Flying is part of my DNA. Ever since I can remember, I’ve looked up at the sky and dreamt of airplanes. Flying has represented who I am. It has given me great joy and opportunities as a dog rescue pilot, Civil Air Patrol pilot, and public safety pilot helping to save lives. I am proud to hold ratings as an instrument-rated commercial pilot.
When people would ask me about myself, I typically started with, “I’m a pilot.”
It wasn’t that many years ago that AOPA came to visit me and record a video about my flying and why I love AOPA Pilot Protection Services.
You can see the video below.
I’ve always strived to make good aeronautical decisions and fly safely with airplanes and drones since so much of my flying has been low-level flight operations in recent years.
However, since I first started flying in 1988, there have been many times I’ve missed that mark and learned lessons the hard way.
I’ve always approached those learning moments as a mistake to learn from, and I did.
I’m 62 years old now. As I get older, it has been emotionally challenging to admit that my sharp flying skills are no longer improving and may be dulling.
Part of that dulling might be because I’m not flying hundreds of hours anymore each year on flights. Part of it might be, gasp, my age is playing with my pilot skills. Indeed, that can’t happen to us type A pilots.
I’ve aced all my recent flying tests. In the past few months, I completed a BFR in a new complex aircraft and finished my light sport amphibious aircraft training. So I’m still at the top of my game by all outside appearances.
Almost silently, at first, I started asking myself when I would stop flying. The question began as an infrequent whisper. But, over the last year, it was getting a bit louder. Finally, it made me take a long hard look at continuing to fly.
The question if I should continue to fly became more apparent and infected more conscious thought. I contemplated the question logically using my aeronautical decision-making and risk management training.
I was not too fond of the emotionally detached answer I came up with.
A difficult day in my life was when I had to take away my dad’s car keys because he was no longer safe to drive. My dad had agreed to take a driving test with an independent examiner, a former state police officer. My father was an instrument-rated pilot as well.
The driving test ended early with the examiner getting out of the car, looking flustered, and saying to me, “Your father should not be driving.” We all knew that. Well, everyone except my pilot father.
A few days later, the written report arrived and said, “one pedestrian had to jump out of the way,” and he had “gone the wrong way on a one-way road.”
With that report in hand, my proud father cried when I took away his keys even though he had agreed to abide by the results. “If I can’t drive, then who am I,” he said. “I feel like less of a man.”
I learned that my dad could not let go of driving and held on too long. That resulted in pain and suffering for himself and those that loved him. There was nothing fun about the experience for anyone involved.

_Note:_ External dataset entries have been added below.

(* ===== verification/Bitmapset.v ===== *)
(** * nodes/bitmapset.c: sets of small nonnegative integers

    A set is an array of 64-bit words; NULL is the empty set, and so is an
    array of zeros.  The operations that recycle their first argument are
    functions of the value: the caller goes on with the result.  Members are
    kept below [bms_limit], so that no [int] overflows. *)

From Stdlib Require Import ZArith Lia.
From stdpp Require Import base list strings gmap.
From S2P Require Import Prelude.

Local Open Scope Z_scope.
Set Warnings "-clear-no-such-hyp".

Definition Bitmapset : Type := option (list Z).

Inductive BMS_Comparison := BMS_EQUAL | BMS_SUBSET1 | BMS_SUBSET2 | BMS_DIFFERENT.
Inductive BMS_Membership := BMS_EMPTY_SET | BMS_SINGLETON | BMS_MULTIPLE.

#[global] Instance BMS_Comparison_eq_dec : EqDecision BMS_Comparison.
Proof. solve_decision. Defined.
#[global] Instance BMS_Membership_eq_dec : EqDecision BMS_Membership.
Proof. solve_decision. Defined.

Definition BITS_PER_BITMAPWORD : Z := 64.
Definition bitmapword (z : Z) : Z := z mod 18446744073709551616.
Definition word_not (w : Z) : Z := bitmapword (Z.lnot w).
Definition all_ones : Z := word_not 0.

(** C division; negative numbers round towards zero. *)
Definition WORDNUM (x : Z) : Z := Z.quot x BITS_PER_BITMAPWORD.
Definition BITNUM (x : Z) : Z := Z.rem x BITS_PER_BITMAPWORD.

(** ** port/pg_bitutils.h, for words that are not 0 *)

Definition RIGHTMOST_ONE (w : Z) : Z := Z.land w (bitmapword (- w)).
Definition HAS_MULTIPLE_ONES (w : Z) : bool := negb (RIGHTMOST_ONE w =? w).
Definition bmw_leftmost_one_pos (w : Z) : Z := Z.log2 w.
Definition bmw_rightmost_one_pos (w : Z) : Z := Z.log2 (RIGHTMOST_ONE w).
Definition bmw_popcount (w : Z) : Z := zlen (filter (fun i => Z.testbit w i = true) (seqZ 0 64)).

(** ** Building and combining sets *)

Definition no_negative {A} : res A := Error "negative bitmapset member not allowed".

Definition bms_copy (a : Bitmapset) : Bitmapset := a.

Definition bms_make_singleton (x : Z) : res Bitmapset :=
  if x <? 0 then no_negative
  else
    let wordnum := WORDNUM x in
    let bitnum := BITNUM x in
    do! ws <- aset (replicate (Z.to_nat (wordnum + 1)) 0) wordnum (bitmapword (Z.shiftl 1 bitnum)) ;;
    Ok (Some ws).

(** [for (i = 0; i < otherlen; i++) result[i] = f(result[i], other[i])]. *)
Fixpoint merge_words (f : Z -> Z -> Z) (result other : list Z) : list Z :=
  match result, other with
  | r :: result, o :: other => f r o :: merge_words f result other
  | _, _ => result
  end.

Definition bms_union (a b : Bitmapset) : Bitmapset :=
  match a, b with
  | None, _ => bms_copy b
  | _, None => bms_copy a
  | Some aw, Some bw =>
    if zlen aw <=? zlen bw then Some (merge_words Z.lor bw aw) else Some (merge_words Z.lor aw bw)
  end.

Definition bms_intersect (a b : Bitmapset) : Bitmapset :=
  match a, b with
  | Some aw, Some bw =>
    if zlen aw <=? zlen bw then Some (merge_words Z.land aw bw) else Some (merge_words Z.land bw aw)
  | _, _ => None
  end.

Definition bms_difference (a b : Bitmapset) : Bitmapset :=
  match a, b with
  | None, _ => None
  | _, None => bms_copy a
  | Some aw, Some bw => Some (merge_words (fun r o => Z.land r (word_not o)) aw bw)
  end.

(** [repalloc] to [n] words, the new ones zeroed. *)
Definition enlarge (ws : list Z) (n : Z) : list Z := ws ++ replicate (Z.to_nat (n - zlen ws)) 0.

Definition bms_add_member (a : Bitmapset) (x : Z) : res Bitmapset :=
  if x <? 0 then no_negative
  else
    match a with
    | None => bms_make_singleton x
    | Some ws =>
      let wordnum := WORDNUM x in
      let bitnum := BITNUM x in
      let ws := if wordnum >=? zlen ws then enlarge ws (wordnum + 1) else ws in
      do! w <- aget ws wordnum ;;
      do! ws <- aset ws wordnum (Z.lor w (bitmapword (Z.shiftl 1 bitnum))) ;;
      Ok (Some ws)
    end.

Definition bms_del_member (a : Bitmapset) (x : Z) : res Bitmapset :=
  if x <? 0 then no_negative
  else
    match a with
    | None => Ok None
    | Some ws =>
      let wordnum := WORDNUM x in
      let bitnum := BITNUM x in
      if wordnum <? zlen ws then
        do! w <- aget ws wordnum ;;
        do! ws <- aset ws wordnum (Z.land w (word_not (bitmapword (Z.shiftl 1 bitnum)))) ;;
        Ok (Some ws)
      else Ok (Some ws)
    end.

Definition bms_add_members (a b : Bitmapset) : Bitmapset :=
  match a, b with
  | None, _ => bms_copy b
  | _, None => a
  | Some aw, Some bw =>
    if zlen aw <? zlen bw then Some (merge_words Z.lor bw aw) else Some (merge_words Z.lor aw bw)
  end.

(** Set words [wordnum .. uwordnum - 1] to all ones. *)
Fixpoint fill_words (n : nat) (ws : list Z) (wordnum uwordnum : Z) : res (list Z) :=
  if wordnum <? uwordnum then
    match n with
    | O => NoFuel
    | S n => do! ws <- aset ws wordnum all_ones ;; fill_words n ws (wordnum + 1) uwordnum
    end
  else Ok ws.

Definition or_word (ws : list Z) (wordnum mask : Z) : res (list Z) :=
  do! w <- aget ws wordnum ;; aset ws wordnum (Z.lor w mask).

Definition bms_add_range (a : Bitmapset) (lower upper : Z) : res Bitmapset :=
  if upper <? lower then Ok a
  else if lower <? 0 then no_negative
  else
    let uwordnum := WORDNUM upper in
    let ws :=
      match a with
      | None => replicate (Z.to_nat (uwordnum + 1)) 0
      | Some ws => if uwordnum >=? zlen ws then enlarge ws (uwordnum + 1) else ws
      end in
    let lwordnum := WORDNUM lower in
    let lbitnum := BITNUM lower in
    let ushiftbits := BITS_PER_BITMAPWORD - (BITNUM upper + 1) in
    let lmask := word_not (bitmapword (bitmapword (Z.shiftl 1 lbitnum) - 1)) in
    let umask := Z.shiftr all_ones ushiftbits in
    do! ws <-
      (if lwordnum =? uwordnum then or_word ws lwordnum (Z.land lmask umask)
       else
         do! ws <- or_word ws lwordnum lmask ;;
         do! ws <- fill_words (Z.to_nat (uwordnum - lwordnum)) ws (lwordnum + 1) uwordnum ;;
         or_word ws uwordnum umask) ;;
    Ok (Some ws).

Definition bms_int_members (a b : Bitmapset) : Bitmapset :=
  match a, b with
  | Some aw, Some bw =>
    Some (merge_words Z.land (ztake (zlen bw) aw) bw ++ replicate (Z.to_nat (zlen aw - zlen bw)) 0)
  | _, _ => None
  end.

Definition bms_del_members (a b : Bitmapset) : Bitmapset :=
  match a, b with
  | None, _ => None
  | _, None => a
  | Some aw, Some bw => Some (merge_words (fun r o => Z.land r (word_not o)) aw bw)
  end.

Definition bms_join (a b : Bitmapset) : Bitmapset :=
  match a, b with
  | None, _ => b
  | _, None => a
  | Some aw, Some bw =>
    if zlen aw <? zlen bw then Some (merge_words Z.lor bw aw) else Some (merge_words Z.lor aw bw)
  end.

(** ** Questions *)

Definition zero_words (ws : list Z) : bool := forallb (fun w => w =? 0) ws.

Definition bms_is_empty (a : Bitmapset) : bool :=
  match a with None => true | Some ws => zero_words ws end.

(** The common words, then the rest of the longer set. *)
Fixpoint equal_words (shorter longer : list Z) : bool :=
  match shorter, longer with
  | s :: shorter, l :: longer => if negb (s =? l) then false else equal_words shorter longer
  | _, _ => zero_words longer
  end.

Definition bms_equal (a b : Bitmapset) : bool :=
  match a, b with
  | None, None => true
  | None, Some _ => bms_is_empty b
  | Some _, None => bms_is_empty a
  | Some aw, Some bw => if zlen aw <=? zlen bw then equal_words aw bw else equal_words bw aw
  end.

(** From the highest word down. *)
Fixpoint compare_down (l : list (Z * Z)) : Z :=
  match l with
  | [] => 0
  | (aw, bw) :: l => if negb (aw =? bw) then (if aw >? bw then 1 else -1) else compare_down l
  end.

Definition bms_compare (a b : Bitmapset) : Z :=
  match a, b with
  | None, _ => if bms_is_empty b then 0 else -1
  | Some _, None => if bms_is_empty a then 0 else 1
  | Some aw, Some bw =>
    let shortlen := Z.min (zlen aw) (zlen bw) in
    if negb (zero_words (zdrop shortlen aw)) then 1
    else if negb (zero_words (zdrop shortlen bw)) then -1
    else compare_down (reverse (zip aw bw))
  end.

Fixpoint subset_words (a b : list Z) : bool :=
  match a, b with
  | aw :: a, bw :: b => if negb (Z.land aw (word_not bw) =? 0) then false else subset_words a b
  | _, _ => zero_words a
  end.

Definition bms_is_subset (a b : Bitmapset) : bool :=
  match a, b with
  | None, _ => true
  | Some _, None => bms_is_empty a
  | Some aw, Some bw => subset_words aw bw
  end.

(** A word of [a] is not contained in [b], or the other way round; [None] is an
    early return of [BMS_DIFFERENT]. *)
Definition note_more1 (result : BMS_Comparison) : option BMS_Comparison :=
  if decide (result = BMS_SUBSET1) then None else Some BMS_SUBSET2.
Definition note_more2 (result : BMS_Comparison) : option BMS_Comparison :=
  if decide (result = BMS_SUBSET2) then None else Some BMS_SUBSET1.

(** The extra words of the longer set. *)
Fixpoint compare_extra (note : BMS_Comparison -> option BMS_Comparison) (ws : list Z)
    (result : BMS_Comparison) : BMS_Comparison :=
  match ws with
  | [] => result
  | w :: ws =>
    match (if negb (w =? 0) then note result else Some result) with
    | None => BMS_DIFFERENT
    | Some result => compare_extra note ws result
    end
  end.

Fixpoint compare_words (a b : list Z) (result : BMS_Comparison) : BMS_Comparison :=
  match a, b with
  | [], _ => compare_extra note_more2 b result
  | _, [] => compare_extra note_more1 a result
  | aw :: a, bw :: b =>
    match (if negb (Z.land aw (word_not bw) =? 0) then note_more1 result else Some result) with
    | None => BMS_DIFFERENT
    | Some result =>
      match (if negb (Z.land bw (word_not aw) =? 0) then note_more2 result else Some result) with
      | None => BMS_DIFFERENT
      | Some result => compare_words a b result
      end
    end
  end.

Definition bms_subset_compare (a b : Bitmapset) : BMS_Comparison :=
  match a, b with
  | None, None => BMS_EQUAL
  | None, Some _ => if bms_is_empty b then BMS_EQUAL else BMS_SUBSET1
  | Some _, None => if bms_is_empty a then BMS_EQUAL else BMS_SUBSET2
  | Some aw, Some bw => compare_words aw bw BMS_EQUAL
  end.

Now that the internal question about hanging up my pilot duties was getting louder, I struggled with if I’m not a proud pilot, who will I be?
Years of flying had resulted in many glorious and dangerous experiences. Here is one of those memories.
Aviation has also changed dramatically over the decades. As a result, flying has become more expensive, and the $100 hamburger feels like it has become the $500 hamburger.
My annual inspections have become gradually more expensive, and while I could probably cut some corners and find a “light” annual, that’s not the intelligent thing to do for safety. In my mind, cutting corners makes things worse, not better.
Ultimately, I decided to stop acting as a Pilot in Command (PIC) because the risk versus reward of continuing was out of balance if I was honest with myself.
I determined I would rather stop being a PIC a year early than a day late.
It makes no logical sense to become an NTSB statistic to hold up my ego. I’d rather take the emotional hit than find myself in an avoidable accident due to my changing skills.
My decision to discontinue acting as PIC is also based on the love of my family and friends. I don’t want them to be the ones that have to live through the trauma and pain of telling me I shouldn’t be flying or taking away my hangar keys at some point in the future.
As I went through this process, I often thought about Kenny Rogers’s singing those wise words, “You got to know when to hold them, know when to fold them. Know when to walk away, know when to run.”
I used to think the mandatory retirement ages for air traffic controllers and airplane pilots were unnecessary. Now I get it.
Aviation and flying are still part of my core DNA.
My next aviation adventure will be to create a fantastic flight simulator setup where I can continue shooting approaches to minimums, test my abilities and challenge myself differently.
You can’t understand what it’s like to get older until you do.
A new day has dawned on my life in aviation.